OS POLÍCIAS NÃO SÃO BONS

Eu sou polícia e como polícia digo: os polícias não são bons.

São pessoas que, não satisfeitas com os seus próprios problemas, se inteiram dos problemas dos outros, estejam ou não de serviço, estejam ou não fardados. Pior, inteiram-se de tal maneira destes problemas das pessoas que não se limitam a ter o simples conhecimento das coisas, tentando afincadamente resolver vidas, apesar de terem a fama de só quererem passar multas. Muitas esposas e maridos destes polícias às vezes chateiam-se: fartam-se que estejam sempre a atender chamadas em casa, deste e daquele que precisa de um conselho rápido, tiveram um acidente, um filho desapareceu de casa e temem o pior. Polícias intrometidos, nem a tomar conta dos filhos desligam os telemóveis para se dedicarem inteiramente à família. Insensíveis, parecem que gostam mais dos outros que dos seus, gente sem noção.

Estes polícias, nunca desligam, mesmo. Podem estar num belo passeio de carro com os filhos que têm sempre a curiosidade de olhar em volta só para se assegurar que está tudo em ordem, devem ter a mania. Já chegaram a deixar os filhos presos às cadeirinhas no banco de trás para deitarem a correr atrás de umas pessoas estranhas que em vez de estarem a sair pelas portas das casas, desciam pelos muros. Polícias do caraças, apanharam-nos e descobriu-se que eram ladrões, que sorte ir a polícia a passar. Que sorte que era um polícia casado com uma mulher polícia, sorte mesmo. Constou-se que os filhos ficaram a chorar, no meio daquela confusão toda, mas pronto, são crianças. E as crianças choram.

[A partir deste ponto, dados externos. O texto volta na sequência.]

(* ===== verification/Alloy.v ===== *)
(** * What the Ethereum parser uses of alloy

    Addresses, amounts and 256-bit integers of [alloy_primitives], as an interface whose laws
    are its documented behaviour, with an instance that satisfies them. An address is its
    twenty bytes; amounts are integers. *)

From S2P Require Import Prelude Json External Encodings DecimalText.

#[local] Unset Program Cases.

Abbreviation address := bytes.

(** The text of an address: the prefix and hex digits of either case. *)
Definition hex_text (s : string) : Prop :=
  ∃ t, s = "0x" +:+ t ∧ str_all is_ascii_hexdigit t = true.

(** An amount with its decimal point, all digits kept. *)
Definition units_text (n d : Z) : string :=
  show_Z (n `div` 10 ^ d) +:+ "." +:+ pad_left (Z.to_nat d) (show_Z (n `mod` 10 ^ d)).

Class AlloyPrimitives : Type := {
  (** [Address::from_str], [Display] and [Debug]. *)
  address_from_str : string → result string address;
  display_address : address → string;
  debug_address : address → string;
  (** [utils::format_units] at a number of decimals, and the named units. *)
  format_units : Z → Z → result string string;
  unit_from_str : string → result string Z;
  (** [U256::from_str_radix] at radix 16. *)
  u256_from_hex : string → result string Z;

  address_from_hex t a :
    hex_decode_ref t = Ok a → length a = 20 → address_from_str ("0x" +:+ t) = Ok a;
  address_length s a : address_from_str s = Ok a → length a = 20;
  display_address_hex a : hex_text (display_address a);
  debug_address_hex a : hex_text (debug_address a);
  display_address_parse a : length a = 20 → address_from_str (display_address a) = Ok a;
  debug_address_parse a : length a = 20 → address_from_str (debug_address a) = Ok a;
  format_units_text n d : (0 ≤ n → 0 < d ≤ 77 → format_units n d = Ok (units_text n d))%Z;
  format_units_invalid n d : (77 < d)%Z → ∃ e, format_units n d = Err e;
  unit_eth : unit_from_str "eth" = Ok 18%Z;
  unit_gwei : unit_from_str "gwei" = Ok 9%Z;
  u256_hex_range s n : u256_from_hex s = Ok n → (0 ≤ n < 2 ^ 256)%Z;
  u256_hex_digits s :
    s ≠ "" → str_all is_ascii_hexdigit s = true → (radix_value 16 0 s < 2 ^ 256)%Z →
    u256_from_hex s = Ok (radix_value 16 0 s);
}.

(** ** An instance *)

Definition alloy_address (s : string) : result string address :=
  match strip_prefix "0x" s with
  | None => Err "missing prefix"
  | Some t =>
      match hex_decode_ref t with
      | Ok a => if decide (length a = 20) then Ok a else Err "invalid string length"
      | Err _ => Err "invalid hex"
      end
  end.

Definition alloy_show (a : address) : string := "0x" +:+ hex_of_bytes a.

Lemma alloy_show_parse a : length a = 20 → alloy_address (alloy_show a) = Ok a.
Proof.
  intros Ha. unfold alloy_address, alloy_show. rewrite strip_prefix_app.
  pose proof (hex_decode_encode (HexCodec := hex_ref) a) as E.
  change (hex_decode_ref (hex_of_bytes a) = Ok a) in E. by rewrite E, decide_True.
Qed.

Lemma alloy_show_hex a : hex_text (alloy_show a).
Proof. exists (hex_of_bytes a). split; [done|]. apply hex_of_bytes_digits. Qed.

Lemma hexdigit_to_digit c :
  is_ascii_hexdigit c = bool_decide (is_Some (to_digit 16 c)).
Proof. ascii_cases c; reflexivity. Qed.

Program Definition alloy_ref : AlloyPrimitives :=
  {| address_from_str := alloy_address;
     display_address := alloy_show;
     debug_address := alloy_show;
     format_units n d :=
       if decide (d ≤ 77)%Z then Ok (units_text n d) else Err "invalid unit";
     unit_from_str s :=
       if decide (s = "eth") then Ok 18%Z
       else if decide (s = "gwei") then Ok 9%Z else Err "unknown units";
     u256_from_hex := from_str_radix 16 (2 ^ 256 - 1) |}.
Next Obligation.
  intros t a Ht Ha. unfold alloy_address. by rewrite strip_prefix_app, Ht, decide_True.
Qed.
Next Obligation. intros s a. unfold alloy_address. by repeat case_match; intros [= <-]. Qed.
Next Obligation. apply alloy_show_hex. Qed.
Next Obligation. apply alloy_show_hex. Qed.
Next Obligation. apply alloy_show_parse. Qed.
Next Obligation. apply alloy_show_parse. Qed.
Next Obligation. intros n d ??. cbv beta. rewrite decide_True by lia. done. Qed.
Next Obligation. intros n d ?. cbv beta. rewrite decide_False by lia. by eexists. Qed.
Next Obligation. done. Qed.
Next Obligation. done. Qed.
Next Obligation. intros s n H%from_str_radix_range; lia. Qed.
Next Obligation.
  intros s Hs Hd Hr. cbv beta.
  assert (radix_digits 16 (2 ^ 256 - 1) 0 s = Ok (radix_value 16 0 s)) as E.
  { apply radix_digits_Ok; [lia..|]. split; [|lia]. revert Hd. apply str_all_impl.
    intros c. by rewrite hexdigit_to_digit. }
  destruct s as [|c s]; [done|]. rewrite <-E. unfold from_str_radix.
  cbn [str_all] in Hd. apply andb_true_iff in Hd as [Hc _]. revert Hc. by ascii_cases c.
Qed.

Polícias há também que fazem compras nos supermercados como as pessoas normais. Só que os polícias não têm o dom de passar despercebidos e usufruírem do estatuto de perfeitos desconhecidos. Mas a culpa é deles, escolheram um trabalho que os obriga a deter pessoas que não gostam de ser detidas apesar de terem cometido crimes graves, vão apreender armas ilegais que estão dentro de casas de pessoas de bem e que não mereciam ser incomodadas (‘pois só chegaram a ameaçar, não mataram ninguém’) e tantas, tantas outras coisas. Às vezes vão pelos corredores do supermercado e sentem os olhares ameaçadores dessas pessoas que, sendo de bem, parecem direcionar para estes polícias toda a sua raiva e ódio da justiça ter sido reposta. O polícia tenta não ver, nem comenta com a mulher e muito menos com os filhos mas o dia já está estragado. Culpa dele: não quis ser agente de autoridade? Então que lide com a autoridade e com os autoritários.

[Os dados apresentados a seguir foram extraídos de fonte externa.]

Program Definition router_ref : IUniversalRouter :=
  {| execute_0 := word_call [Byte.x35; Byte.x93; Byte.x56; Byte.x4c] eq_refl execute_words;
     execute_1 := word_call [Byte.x24; Byte.x85; Byte.x6b; Byte.xc3] eq_refl execute1_words;
     v3_params := word_value_codec v3_words;
     v2_params := word_value_codec v2_words;
     v2_out_params := word_value_codec v2o_words;
     pay_portion_params := word_value_codec
       (three_words pp_wf pp_token pp_recipient pp_bips MkPayPortion _ (fun c Hc => Hc));
     unwrap_weth_params := word_value_codec
       (two_words uw_wf uw_recipient uw_amount_minimum MkUnwrapWeth _ (fun c Hc => Hc));
     wrap_eth_params := word_value_codec
       (two_words we_wf we_recipient we_amount_min MkWrapEth _ (fun c Hc => Hc));
     sweep_params := word_value_codec
       (three_words sw_wf sw_token sw_recipient sw_amount_minimum MkSweep _ (fun c Hc => Hc));
     router_transfer_params := word_value_codec
       (three_words rt_wf rt_from rt_to rt_amount MkRouterTransfer _ rt_wf_words) |}.
Next Obligation. by intros []. Qed.
Next Obligation. by intros []. Qed.
Next Obligation. by intros []. Qed.
Next Obligation. by intros []. Qed.
Next Obligation. by intros []. Qed.
Next Obligation. done. Qed.

(** ** Properties *)

(** C36: every known command of an [execute] call is shown with the input that the contract runs
    it with: the command at position [i] is paired with the input at position [i], whatever
    unknown bytes stand before it, and nothing is shown but known commands and the deadline. *)
Theorem router_commands_aligned (H : HexCodec) (A : AlloyPrimitives) (P : IPermit2)
    (U : IUniversalRouter) (T : Chrono) raw ins chain r :
  (∀ i b cmd, raw !! i = Some b → command_of_byte b = Some cmd →
     command_fields raw ins chain r !! known_before raw i =
       Some (wrap_command (known_before raw i) (decode_command cmd (ins !! i) chain r))) ∧
  (∀ d f, command_fields raw ins chain r !! d = Some f →
     ∃ i b cmd, raw !! i = Some b ∧ command_of_byte b = Some cmd ∧
       f = wrap_command d (decode_command cmd (ins !! i) chain r)) ∧
  length (command_fields raw ins chain r) = length (omap command_of_byte raw).
Proof.
  unfold command_fields. split; [|split].
  - intros i b cmd Hi Hb. rewrite list_lookup_imap, (map_commands_known raw i b cmd Hi Hb). done.
  - intros d f. rewrite list_lookup_imap.
    destruct (map_commands raw !! d) as [[i cmd]|] eqn:E; [|done]. intros [= <-].
    apply list_elem_of_lookup_2, map_commands_listed in E as (b & Hb & _ & Hc).
    rewrite Nat.sub_0_r in Hb. by exists i, b, cmd.
  - rewrite length_imap. apply length_map_commands_from.
Qed.

(** A command byte that the parser does not know, such as a known command with the flag
    that allows it to revert, leaves no trace: with it or without it, the call is shown in
    the same way. *)
Theorem router_unknown_command_hidden (H : HexCodec) (A : AlloyPrimitives) (P : IPermit2)
    (U : IUniversalRouter) (T : Chrono) raw ins b input dl chain r :
  length ins = length raw → command_of_byte b = None →
  visualize_commands (raw ++ [b]) (ins ++ [input]) dl chain r
    = visualize_commands raw ins dl chain r.
Proof.
  intros Hl Hb.
  assert (map_commands (raw ++ [b]) = map_commands raw) as Hm.
  { unfold map_commands. rewrite map_commands_from_app. cbn [map_commands_from]. rewrite Hb.
    apply app_nil_r. }
  unfold visualize_commands, command_fields. rewrite Hm.
  assert (imap (fun display_idx '(raw_idx, cmd) =>
      wrap_command display_idx (decode_command cmd ((ins ++ [input]) !! raw_idx) chain r))
      (map_commands raw) =
    imap (fun display_idx '(raw_idx, cmd) =>
      wrap_command display_idx (decode_command cmd (ins !! raw_idx) chain r))
      (map_commands raw)) as ->; [|done].
  apply list_eq. intros d. rewrite !list_lookup_imap.
  destruct (map_commands raw !! d) as [[i cmd]|] eqn:E; [|done]. cbn.
  apply list_elem_of_lookup_2, map_commands_listed in E as (b' & Hb' & _ & _).
  apply lookup_lt_Some in Hb'. by rewrite lookup_app_l by lia.
Qed.

(** A sweep with the revert flag behind a wrap. *)
Lemma router_unknown_command_hidden_witness :
  let H := hex_ref in let A := alloy_ref in let P := permit2_ref in let U := router_ref in
  let T := sample_chrono in
  let wrap := value_encode wrap_eth_params (MkWrapEth (sample_address Byte.x01) 5) in
  let sweep := value_encode sweep_params
    (MkSweep (sample_address Byte.x02) (sample_address Byte.x03) 0) in
  command_of_byte Byte.x84 = None ∧
  visualize_commands [Byte.x0b; Byte.x84] [wrap; sweep] None 1 None
    = visualize_commands [Byte.x0b] [wrap] None 1 None.
Proof.
  intros H A P U T wrap sweep. split; [reflexivity|].
  apply (router_unknown_command_hidden H A P U T [Byte.x0b] [wrap] Byte.x84 sweep None 1 None);
    reflexivity.
Defined.

(** A V3 path is read at both ends, for any number of hops: the tokens and fees reported are
    the first and the last of the path, and for an exact-output swap, whose path is reversed,
    the roles are exchanged. *)
Theorem v3_path_ends (first : address) hops f0 t0 f1 t1 :
  is_address first → Forall hop_wf hops → head hops = Some (f0, t0) → last hops = Some (f1, t1) →
  decode_v3_path (encode_v3_path first hops) = Some (first, t1, f0, f1, length hops).
Proof. apply decode_v3_path_encode. Qed.

Lemma v3_path_ends_witness :
  let a := sample_address Byte.x01 in let b := sample_address Byte.x02 in
  let c := sample_address Byte.x03 in
  decode_v3_path (encode_v3_path a [(3000%Z, b); (500%Z, c)]) = Some (a, c, 3000%Z, 500%Z, 2).
Proof.
  intros a b c. refine (v3_path_ends a [(3000%Z, b); (500%Z, c)] 3000 b 500 c eq_refl _ eq_refl eq_refl).
  repeat (apply Forall_cons; split; [split; [unfold is_uint; cbn; lia|reflexivity]|]). constructor.
Defined.

(** The fee of a pool is printed through a double and loses nothing: the percentage shown
    for any 24-bit fee stands for exactly that fee. *)
Theorem router_fee_exact fee : is_uint 24 fee → read_units 4 (fee_pct fee) = fee.
Proof.
  intros [H0 H1]. apply show_f64_exact. split; [done|]. etrans; [exact H1|]. done.
Qed.

Lemma router_fee_exact_witness : fee_pct 3000 = "0.3" ∧ read_units 4 (fee_pct 3000) = 3000%Z.
Proof.
  split; [vm_compute; reflexivity|]. apply router_fee_exact. unfold is_uint. lia.
Defined.

(** The recipient of a swap is not part of what is shown: two swaps that pay different
    recipients are shown alike. *)
Theorem swap_recipient_not_shown (H : HexCodec) (A : AlloyPrimitives) (P : IPermit2)
    (U : IUniversalRouter) (T : Chrono) recipient recipient' amount limit path payer chain r :
  let p := MkV3SwapParams recipient amount limit path payer in
  let p' := MkV3SwapParams recipient' amount limit path payer in
  v3_wf p → v3_wf p' → is_Some (decode_v3_path path) →
  decode_v3_swap_exact_in (value_encode v3_params p) chain r =
    decode_v3_swap_exact_in (value_encode v3_params p') chain r ∧
  decode_v3_swap_exact_out (value_encode v3_params p) chain r =
    decode_v3_swap_exact_out (value_encode v3_params p') chain r.
Proof.
  intros p p' Hp Hp' _. unfold decode_v3_swap_exact_in, decode_v3_swap_exact_out.
  by rewrite !value_decode_encode by done.
Qed.

Lemma swap_recipient_not_shown_witness :
  let H := hex_ref in let A := alloy_ref in let P := permit2_ref in let U := router_ref in
  let T := sample_chrono in
  let path := encode_v3_path (sample_address Byte.x0a) [(500%Z, sample_address Byte.x0b)] in
  let swap a := value_encode v3_params (MkV3SwapParams (sample_address a) 7 3 path true) in
  decode_v3_swap_exact_in (swap Byte.x01) 1 None = decode_v3_swap_exact_in (swap Byte.x02) 1 None.
Proof.
  intros H A P U T path swap.
  apply (swap_recipient_not_shown H A P U T (sample_address Byte.x01) (sample_address Byte.x02)
    7 3 path true 1 None).
  - split_and!; [reflexivity|unfold is_uint; cbn; lia..].
  - split_and!; [reflexivity|unfold is_uint; cbn; lia..].
  - apply (bool_decide_unpack _). vm_compute. exact I.
Defined.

E polícia que é polícia não consegue voltar para a casa sossegado. Se ouve um alarme de um carro, aguarda por perto até que o condutor chegue. Cheira-lhe a haxixe e fica logo preocupado. Passa os olhos pelo grupo a ver se haverá ali miúdos que não se saibam defender quando a coisa descambar porque lhe vem à memória histórias de meninas que foram abandonadas por esses amigos, semi-nuas e completamente desorientadas, coitadas. Podia ser um filho, uma filha sua. Mania que os polícias têm de fazer associações entre tudo e coisa nenhuma, de se valer da experiência de longos anos de desgraças que viram acontecer e que não querem que aconteçam aos outros. Mania de desenterrar fantasmas, de coisas que os matam por dentro. Ainda se lembram que tinham 20 anos e que o seu primeiro serviço foi uma morte violenta, depois vieram enforcados, feridos graves e mortos em acidentes, abandonados em decomposição, vítimas de violência doméstica desfiguradas. Mas deve ser mentira e mania de vitimização: os polícias só passam multas.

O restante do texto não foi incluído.